Finding Favicons with PHP
There hasn't been a post here for a little while because I have been ill. I am back now though :)
While writing more Bloworm, I needed a function that would automatically detect the url of the favicon that is associated with a given url. I wrote a quick function to do this a while ago - and have been improving it little by little.

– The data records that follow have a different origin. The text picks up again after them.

(* ===== verification/RpcServe.v ===== *)
(** * The whole server (src/rpc/rpc_server.cpp on src/net/tcp_server.cpp)

    [RpcServer] as the owner of a [TcpServer]: the callbacks its constructor
    sets, the codec between the connections' buffers and [on_frame], the
    workers, and the functors that send the responses from the loop.  Here the
    hypotheses on callbacks in TcpServer.v and TcpOwner.v are discharged with
    the callbacks of the program: the whole server is safe, and refines the
    server of RpcServer.v. *)

From Stdlib Require Import ZArith Lia.
From S2P Require Import Prelude Cxx NetBuffer Codec Channel EpollPoller EventLoop TcpConnection TcpServer.
From S2P Require Import TcpOwner Rpc RpcServer RpcSystem.
Import Proto.
Local Open Scope Z_scope.

Module RpcServe.
#[local] Existing Instances TcpConnection.ext0_preorder TcpConnection.ext_preorder
  TcpConnection.input_lens_ok.

Section code.
Context {K U Msg : Type} `{Socket K} `{Message RpcRequest} `{Message RpcResponse} `{Message Msg}.

(** The frames that the codec has delivered and the responses that it has been
    given to send, in order: the code keeps no such history. *)
Record history := mk_history {
  frames : list (Z * bytes);
  responses : list (Z * RpcResponse);
}.

(** The members of the [RpcServer] besides its [TcpServer]; connections are
    named by their ids. *)
Abbreviation rpc := (RpcServer.t (Conn := Z) (U := U) (Msg := Msg) (N := history)).
Abbreviation S := (TcpServer.t K rpc RpcResponse).
Abbreviation W := (TcpConnection.world K S).
Variable host : Wire.endian.

Definition app_lens : Lens S rpc := mkLens TcpServer.app TcpServer.set_app.
Definition rpc_lens : Lens W rpc :=
  mkLens (fun w => TcpServer.app (TcpConnection.user w))
    (fun a w => lset TcpServer.owner_lens (TcpServer.set_app a (TcpConnection.user w)) w).

Definition note_frame (id : Z) (frame : bytes) (h : history) : history :=
  mk_history (frames h ++ [(id, frame)]) (responses h).
Definition note_response (id : Z) (resp : RpcResponse) (h : history) : history :=
  mk_history (frames h) (responses h ++ [(id, resp)]).
Definition note (f : history -> history) : M W unit :=
  zoom rpc_lens (zoom RpcServer.net_lens (modify f)).

(** *** On the loop's thread *)

(** [on_connection(conn)] only writes to the log. *)
Definition on_connection (id : Z) : M W unit := mret ().
Definition conn_cb : option (Z -> M W unit) := Some on_connection.

(** [codec::Codec::send(conn, resp)] *)
Definition send_response (id : Z) (resp : RpcResponse) : M W unit :=
  RpcSystem.send_response host (TcpServer.channel_of id) (TcpServer.cb_of conn_cb id)
    (TcpServer.close_cb conn_cb id) resp.
Definition codec_send (id : Z) (resp : RpcResponse) : M W unit :=
  note (note_response id resp) ;; send_response id resp.

Definition on_frame (id : Z) (frame : bytes) : M W unit :=
  note (note_frame id frame) ;; RpcServer.on_frame rpc_lens codec_send id frame.
(** What the kernel did not take is buffered. *)
Lemma buffer_rest_sends ch rest data w w1 :
  bufs w1 -> Buffer.is_object rest ->
  received (TcpConnection.sock w1) = received (TcpConnection.sock w) ->
  TcpConnection.the_input w1 = TcpConnection.the_input w -> hist w1 = hist w ->
  TcpConnection.stream w1 ++ rest = TcpConnection.stream w ++ data ->
  wlp (zoom TcpConnection.output_lens (Buffer.append rest) ;;
       writing ← TcpConnection.is_writing;
       when (negb writing) (TcpConnection.enable_writing ch)) w1 (fun w' _ => bufs w' /\ sends data w w').
Proof.
  intros [Hi Ho] Hobj Hr Hin Hh Hst. wlp_pures.
  eapply wpe_wlp, wpe_mono; [by apply Buffer.append_wpe| |by intros b e He; exact He].
  cbv beta. intros b _ (Hb & Hc & _). unfold TcpConnection.is_writing. wlp_pures.
  set (w2 := lset TcpConnection.output_lens b w1).
  assert (TcpConnection.stream w2 = TcpConnection.stream w ++ data) as Hst2.
  { rewrite <- Hst. unfold TcpConnection.stream. simpl. by rewrite Hc, app_assoc. }
  eapply wlp_mono; [apply (quiet_from _ w2 w2); [|by split|done]|].
  - unfold TcpConnection.enable_writing, Channel.enable_writing. moves_walk.
  - cbv beta. intros w3 [] [Hw3 [E1 E2 E3 E4 _]]. split; [done|].
    split; [by rewrite E1|by rewrite E2|by rewrite E3|by rewrite E4, Hst2|by rewrite E4].
Qed.

Lemma send_in_loop_sends id data w :
  bufs w -> TcpConnection.state w = TcpConnection.kConnected -> Buffer.is_object data ->
  wlp (TcpConnection.send_in_loop (TcpServer.channel_of id) (TcpServer.cb_of conn_cb id) None
    (TcpServer.close_cb conn_cb id) true data) w (fun w' _ => bufs w' /\ sends data w w').
Proof.
  intros Hw Hs Hobj. pose proof Hw as [Hi Ho]. unfold TcpConnection.send_in_loop, EventLoop.assert_in_loop_thread,
    TcpConnection.load_state, TcpConnection.is_writing. wlp_pures.
  change (lget TcpConnection.state_lens w) with (TcpConnection.state w). rewrite Hs.
  rewrite decide_False by done. wlp_pures. rewrite (Buffer.readable_eq _ Ho).
  assert (Buffer.is_object (zdrop 0 data)) as Hobj0 by by apply TcpConnection.zdrop_object.
  destruct (_ && _) eqn:Hempty.
  2: by apply buffer_rest_sends.
  apply andb_true_iff in Hempty as [_ Hempty%Z.eqb_eq]. apply zlen_0_nil in Hempty.
  apply wlp_bind. intros w1 r. unfold TcpConnection.write.
  destruct (sys_write data (TcpConnection.sock w)) as [r' k] eqn:Hk. intros [= <- <-].
  pose proof (write_received _ _ _ _ Hk) as Hrcv. destruct r' as [e|n].
  - pose proof (write_err _ _ _ _ Hk) as Hsame.
    assert (TcpConnection.stream (TcpConnection.set_sock k w) = TcpConnection.stream w) as Hst
      by (unfold TcpConnection.stream; simpl; by rewrite Hsame).
    destruct (negb _); [|by apply buffer_rest_sends; try done; rewrite Hst, zdrop_0].
    eapply wlp_mono; [by apply handle_close_closes|]. cbv beta.
    intros w' [] (Hw' & [E1 E2 E3 E4 _] & Hclosed). split; [done|].
    split; [by rewrite E1|by rewrite E2|by rewrite E3|rewrite E4, Hst; by apply prefix_app_r|done].
  - destruct (write_ok _ _ _ _ Hk) as [Hn Hsent].
    assert (TcpConnection.stream (TcpConnection.set_sock k w) = TcpConnection.stream w ++ ztake n data) as Hst.
    { unfold TcpConnection.stream. simpl. by rewrite Hsent, Hempty, !app_nil_r. }
    destruct (Z.eqb_spec n (zlen data)) as [->|Hlt].
    + rewrite ztake_all in Hst by done. apply wlp_ret. split; [done|]. by split; try done; rewrite Hst.
    + apply buffer_rest_sends; try done; [by apply TcpConnection.zdrop_object|].
      by rewrite Hst, <- app_assoc, ztake_zdrop.
Qed.

(** ** Responses *)

(** A message serializes to at most 2 GB, as protocol buffers do. *)
Hypothesis serialized_size : forall resp : RpcResponse, zlen (SerializeToString resp).2 <= int_max.

Lemma send_response_spec id resp w :
  bufs w -> wlp (send_response host id resp) w (fun w' _ => bufs w' /\
    (TcpConnection.state w = TcpConnection.kConnected /\ sends (frame_of resp) w w' \/
     TcpConnection.state w <> TcpConnection.kConnected /\ still w w')).
Proof.
  intros Hw. unfold send_response, RpcSystem.send_response, frame_of. pose proof (serialized_size resp) as Hsz.
  unfold int_max in Hsz. destruct (SerializeToString resp) as [[] bs]; cbn [snd] in *.
  2: { apply wlp_ret. split; [done|].
       destruct (decide (TcpConnection.state w = TcpConnection.kConnected)); [left|by right].
       split; [done|]. by split; rewrite ?app_nil_r. }
  pose proof (zlen_nonneg bs).
  destruct (Codec.send_raw_eq host (TcpConnection.send_buffer (TcpServer.channel_of id) (TcpServer.cb_of conn_cb id) None
    (TcpServer.close_cb conn_cb id) true) bs w) as (b & Hb & Hc & Heq).
  { unfold Buffer.kPrependSize, Buffer.kInitialSize, Mem.max_size. lia. }
  unfold Codec.send, wlp. rewrite Heq. apply wlp_with_local.
  unfold TcpConnection.send_buffer, TcpConnection.load_state. wlp_pures. cbn [lget lset lens_fst fst snd].
  change (TcpConnection.state_ (TcpConnection.conn w)) with (TcpConnection.state w).
  case_decide as Hs; [|apply wlp_ret; split; [done|by right]]. wlp_pures. cbn [lget lset lens_fst lens_snd fst snd].
  apply wp_wlp. eapply wp_mono; [by apply Buffer.retrieve_all_wp|]. cbv beta. intros b' data (_ & -> & _). rewrite Hc.
  apply wlp_zoom. cbn [lget lset lens_fst lens_snd fst snd].
  eapply wlp_mono; [apply (send_in_loop_sends id); [done..|]|cbv beta; intros w' [] [? ?]; split; [done|by left]].
  unfold Buffer.is_object, Framing.encode. rewrite !zlen_app, !Wire.be32_zlen. unfold Mem.max_size. lia.
Qed.
(** What the method of call [i] can leave: the response of a call that did not
    fail, *)
Definition method_returns (i : nat) (data : bytes) : Prop :=
  let '(service_name, method_name, arg) := what i in
  exists service method request u u' controller response,
    services !! service_name = Some service /\
    RpcServer.FindMethodByName service method_name = Some method /\
    RpcServer.ParseArgs service method (SerializeToString arg).2 = Some request /\
    RpcServer.CallMethod service method request u = Ret u' (Some (controller, response)) /\
    RpcController.Failed controller = false /\ data = (SerializeToString response).2.

(** or an error: of the dispatch, or the method's own. *)
Definition method_fails (i : nat) (text : string) : Prop :=
  let '(service_name, method_name, arg) := what i in
  (services !! service_name = None /\ text = "service not found: " +:+ service_name) \/
  exists service, services !! service_name = Some service /\
    ((RpcServer.FindMethodByName service method_name = None /\
        text = "method not found: " +:+ method_name) \/
     exists method, RpcServer.FindMethodByName service method_name = Some method /\
       ((RpcServer.ParseArgs service method (SerializeToString arg).2 = None /\
           text = "failed to parse request args") \/
        exists request u u' controller response,
          RpcServer.ParseArgs service method (SerializeToString arg).2 = Some request /\
          RpcServer.CallMethod service method request u = Ret u' (Some (controller, response)) /\
          RpcController.Failed controller = true /\ text = RpcController.ErrorText controller)).
Lemma work_inv reqs y i tk x :
  inv reqs y -> RpcServer.tasks (server y) !! i = Some tk ->
  RpcServer.worker_runs tk (RpcServer.set_tasks (delete i (RpcServer.tasks (server y))) (server y)) = Ret x () ->
  inv reqs (mk (clients y) (up y) x (cut y)).
Proof.
  intros Hy Htk Hx. apply (server_moves_inv reqs reqs y); [done| | |apply Hy|done|done].
  - exact (work_adds _ _ _ Hx).
  - apply (RpcServer.work_accounted log services reqs (server y) x (take i (RpcServer.tasks (server y))) tk
      (drop (S i) (RpcServer.tasks (server y)))); [apply Hy|by rewrite take_drop_middle|].
    by rewrite <- delete_take_drop.
Qed.

Lemma reply_inv reqs y g gs x :
  inv reqs y -> RpcServer.functors (server y) = g :: gs ->
  RpcServer.run_functor codec_send g (RpcServer.set_functors gs (server y)) = Ret x () ->
  inv reqs (mk (clients y) (up y) x (cut y)).
Proof.
  intros Hy Hg Hx. apply (server_moves_inv reqs reqs y); [done| | |apply Hy|done|done].
  - exact (send_adds _ _ _ _ Hx).
  - by apply (RpcServer.reply_accounted codec_send log (fun _ _ _ => eq_refl) services reqs (server y) x g gs);
      [apply Hy|..].
Qed.

Lemma event_inv e reqs y y' : inv reqs y -> step e y = Some y' -> exists reqs', inv reqs' y'.
Proof.
  intros Hy Hs. destruct e as [k a|k|i| |k|k]; simpl in Hs.
  - destruct (is_frame a) eqn:Ha; [done|]. destruct (clients y !! k) as [s|] eqn:Hk; [|done].
    destruct (perform a s) as [s'|] eqn:Hp; [|done]. simplify_eq. exists reqs. by apply (client_moves_inv reqs y k a s).
  - destruct (take_first k (up y)) as [[f l]|] eqn:Hf; [|done].
    destruct (RpcServer.frame_arrives codec_send k f (server y)) as [x []| | |] eqn:Hx; try done.
    simpl in Hs. simplify_eq. by eapply to_server_inv.
  - destruct (RpcServer.tasks (server y) !! i) as [tk|] eqn:Htk; [|done].
    destruct (RpcServer.worker_runs _ _) as [x []| | |] eqn:Hx; try done.
    simpl in Hs. simplify_eq. exists reqs. by eapply work_inv.
  - destruct (RpcServer.functors (server y)) as [|g gs] eqn:Hg; [done|].
    simplify_eq. exists reqs. by eapply reply_inv.
  - destruct (take_first k _) as [[f l]|] eqn:Hf; [|done]. destruct (clients y !! k) as [s|] eqn:Hk; [|done].
    destruct (reader_step _ s) as [s'|] eqn:Hp; [|done]. simplify_eq. exists reqs. by eapply to_client_inv.
  - simplify_eq. exists reqs. by apply cut_inv.
Qed.

Lemma system_inv y : reachable y -> exists reqs, inv reqs y.
Proof.
  revert y. refine (rtc_ind_r _ _ _ _); [exists []; apply start_inv|].
  intros y y' _ (e & Hs) (reqs & Hy). by eapply event_inv.
Qed.

(** C3. Every remote call is a local call.  Any number of clients, each with
    its threads, and the server with its workers, with frames on their way and
    connections cut, in any interleaving: when a synchronous [CallMethod] has
    returned, either its controller has not failed, and the bytes parsed into
    its response are the serialization of what the named method of the named
    service returned for exactly this call's argument; or the controller has
    failed, with one of the client's own reasons, with the dispatch error that
    this service and method name deserve, or with the text the method set.
    The server's behaviour is not a hypothesis. *)
Theorem every_call_is_local y k s i c (Hr : reachable y) (Hs : clients y !! k = Some s)
    (Hc : calls s !! i = Some c) (Hsync : is_sync c = true) (Hret : pc c = CReturned) :
  if RpcController.Failed (controller c)
  then RpcController.ErrorText (controller c) ∈ RpcLocal.local_reasons \/
       RpcLocal.method_fails services (what k) i (RpcController.ErrorText (controller c))
  else exists data, response c = Some data /\ RpcLocal.method_returns services (what k) i data.
Proof.
  destruct (system_inv y Hr) as [reqs Hy]. destruct (in_clients _ _ Hy k s Hs) as (syncs & Hsy & Hruns).
  by apply (RpcLocal.returned_is_local services (what k) syncs s i c (few_calls syncs Hsy) Hruns).
Qed.

(** ** Everything comes to rest *)

(** The weight of a client's threads, and of all that is left to do. *)
Definition weight (s : state) : nat :=
  40 * sum_list (RpcProgress.caller_rank <$> (pc <$> calls s)) + 2 * RpcProgress.reader_rank (reader s) +
  match reader s with RRead => 1 | _ => 0 end.
Definition server_load (x : server_t) : nat :=
  24 * length (RpcServer.tasks x) + 16 * length (RpcServer.functors x) + 8 * length (down (RpcServer.net x)).
Definition load (y : system) : nat :=
  sum_list (weight <$> clients y) + 32 * length (up y) + server_load (server y).

Lemma reader_pcs inp s s' : reader_step inp s = Some s' -> pc <$> calls s' = pc <$> calls s.
Proof.
  assert (forall i c c', calls s !! i = Some c -> pc c' = pc c -> pc <$> <[i := c']> (calls s) = pc <$> calls s) as Hset.
  { intros i c c' Hc Hpc. rewrite list_fmap_insert. apply list_insert_id. by rewrite list_lookup_fmap, Hc, Hpc. }
  unfold reader_step, take_call. intros Hs. repeat case_match; simplify_eq; try done; simpl;
    by first [by eapply Hset | apply (RpcProgress.fail_pending_pcs s)].
Qed.

Lemma caller_reader i ok s s' : caller_step i ok s = Some s' -> reader s' = reader s.
Proof. unfold caller_step. intros Hs. by repeat case_match; simplify_eq. Qed.

Lemma written_length k a s : (length (written k a s) <= 1)%nat.
Proof. destruct a as [i []| |]; simpl; repeat case_match; simpl; lia. Qed.

Lemma internal_weight k a s s' :
  RpcProgress.internal a = true -> perform a s = Some s' ->
  (weight s' + 32 * length (written k a s) < weight s)%nat.
Proof.
  intros Ha Hs. assert (RpcProgress.rank s' < RpcProgress.rank s)%nat as Hrank.
  { apply RpcProgress.internal_step_rank. by exists a. }
  pose proof (written_length k a s). unfold weight, RpcProgress.rank in *. destruct a as [i ok|[]|]; try done.
  - rewrite (caller_reader i ok s s' Hs) in *. lia.
  - rewrite (reader_pcs Go s s' Hs) in *. simpl. destruct (reader s'), (reader s); simpl in *; lia.
Qed.

Lemma data_weight s s' : reader_step Data s = Some s' -> (weight s' < weight s)%nat.
Proof.
  intros Hs. unfold weight. rewrite (reader_pcs _ s s' Hs). unfold reader_step in Hs.
  destruct (reader s); simplify_eq. simpl. lia.
Qed.

Lemma frame_weight o s s' : reader_step (AFrame o) s = Some s' -> (weight s' <= weight s + 6)%nat.
Proof.
  intros Hs. unfold weight. rewrite (reader_pcs _ s s' Hs).
  assert (RpcProgress.reader_rank (reader s') <= 3)%nat by (destruct (reader s'); simpl; lia).
  unfold reader_step in Hs. destruct (reader s) eqn:Hrd; try done.
  destruct o as [resp|]; simplify_eq; [|rewrite Hrd; simpl; lia].
  unfold take_call in *. case_match; simpl in *; [lia|]. rewrite Hrd in *. simpl in *. lia.
Qed.

Lemma client_load (cs : list state) k s s' :
  cs !! k = Some s -> (sum_list (weight <$> <[k := s']> cs) + weight s = sum_list (weight <$> cs) + weight s')%nat.
Proof. intros Hk. rewrite list_fmap_insert. apply sum_list_insert. by rewrite list_lookup_fmap, Hk. Qed.

Lemma arrives_load k f x x' :
  RpcServer.frame_arrives codec_send k f x = Ret x' () -> (server_load x' <= server_load x + 24)%nat.
Proof.
  unfold RpcServer.frame_arrives, RpcServer.on_frame, mbind, M_bind, gets. simpl.
  assert (forall resp, RpcServer.send codec_send k resp x = Ret x' () -> server_load x' <= server_load x + 24)%nat as Hsend.
  { intros resp [= <-]. unfold server_load. simpl. rewrite length_app. simpl. lia. }
  destruct (ParseFromString f) as [req|]; [|intros [= <-]; lia].
  destruct (RpcServer.services_ x !! _) as [svc|]; [|apply Hsend].
  destruct (RpcServer.FindMethodByName svc _) as [m|]; [|apply Hsend].
  destruct (RpcServer.ParseArgs svc m _) as [args|]; [|apply Hsend].
  unfold RpcServer.submit, mbind, M_bind, gets, zoom. simpl.
  destruct (RpcServer.stopped x); [done|]. intros [= <-]. unfold server_load. simpl. rewrite length_app. simpl. lia.
Qed.

Lemma work_load tk x x' :
  RpcServer.worker_runs tk x = Ret x' () -> server_load x' = (server_load x + 16)%nat.
Proof.
  unfold RpcServer.worker_runs, RpcServer.dispatch_request, RpcServer.queue_functor, mbind, M_bind, zoom, modify.
  simpl. repeat case_match; intros Hrun; simplify_eq. unfold server_load. simpl. rewrite length_app. simpl. lia.
Qed.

I now have it at a point where it finds the correct url 99% of the time, so I thought that I would share it with you.
/*
* @summary Given a url, this function will attempt to find it's correspending favicon.
*
* @returns The url of the corresponding favicon.
*/
function auto_find_favicon_url($url)
{
if(!validate_url($url))
senderror(new api_error(400, 520, "The url you specified for the favicon was invalid."));
// todo protect against downloading large files
// todo send HEAD request instead of GET request
try {
$headers = get_headers($url, true);
} catch (Exception $e) {
senderror(new api_error(502, 710, "Failed to fetch the headers from url: $url"));
}
$headers = array_change_key_case($headers);
$urlparts = [];
preg_match("/^([a-z]+)\:(?:\/\/)?([^\/?#]+)(.*)/i", $url, $urlparts);
$content_type = $headers["content-type"];
if(!is_string($content_type)) // account for arrays of content types
$content_type = $content_type[0];
$faviconurl = "images/favicon-default.png";
if(strpos($content_type, "text/html") !== false)
{
try {
$html = file_get_contents($url);
} catch (Exception $e) {
senderror(new api_error(502, 711, "Failed to fetch url: $url"));
}
$matches = [];
if(preg_match("/rel=\"shortcut(?: icon)?\" (?:href=[\'\"]([^\'\"]+)[\'\"])/i", $html, $matches) === 1)
{
$faviconurl = $matches[1];
// make sure that the favicon url is absolute
if(preg_match("/^[a-z]+\:(?:\/\/)?/i", $faviconurl) === 0)
{
// the url is not absolute, make it absolute
$basepath = dirname($urlparts[3]);
// the path should not include the basepath if the favicon url begins with a slash
if(substr($faviconurl, 0, 1) === "/")
{
$faviconurl = "$urlparts[1]://$urlparts[2]$faviconurl";
}
else
{
$faviconurl = "$urlparts[1]://$urlparts[2]$basepath/$faviconurl";
}
}
}
}
if($faviconurl == "images/favicon-default.png")
{
// we have not found the url of the favicon yet, parse the url
// todo guard against invalid urls
$faviconurl = "$urlparts[1]://$urlparts[2]/favicon.ico";
$faviconurl = follow_redirects($faviconurl);
$favheaders = get_headers($faviconurl, true);
$favheaders = array_change_key_case($favheaders);
if(preg_match("/2\d{3}/i", $favheaders[0]) === 0)
return $faviconurl;
}
return $faviconurl;
}
This code is pulled directly from the Bloworm source code - so you will need to edit it slightly to suit your needs. It is not perfect, and will probably will be updated from time to time.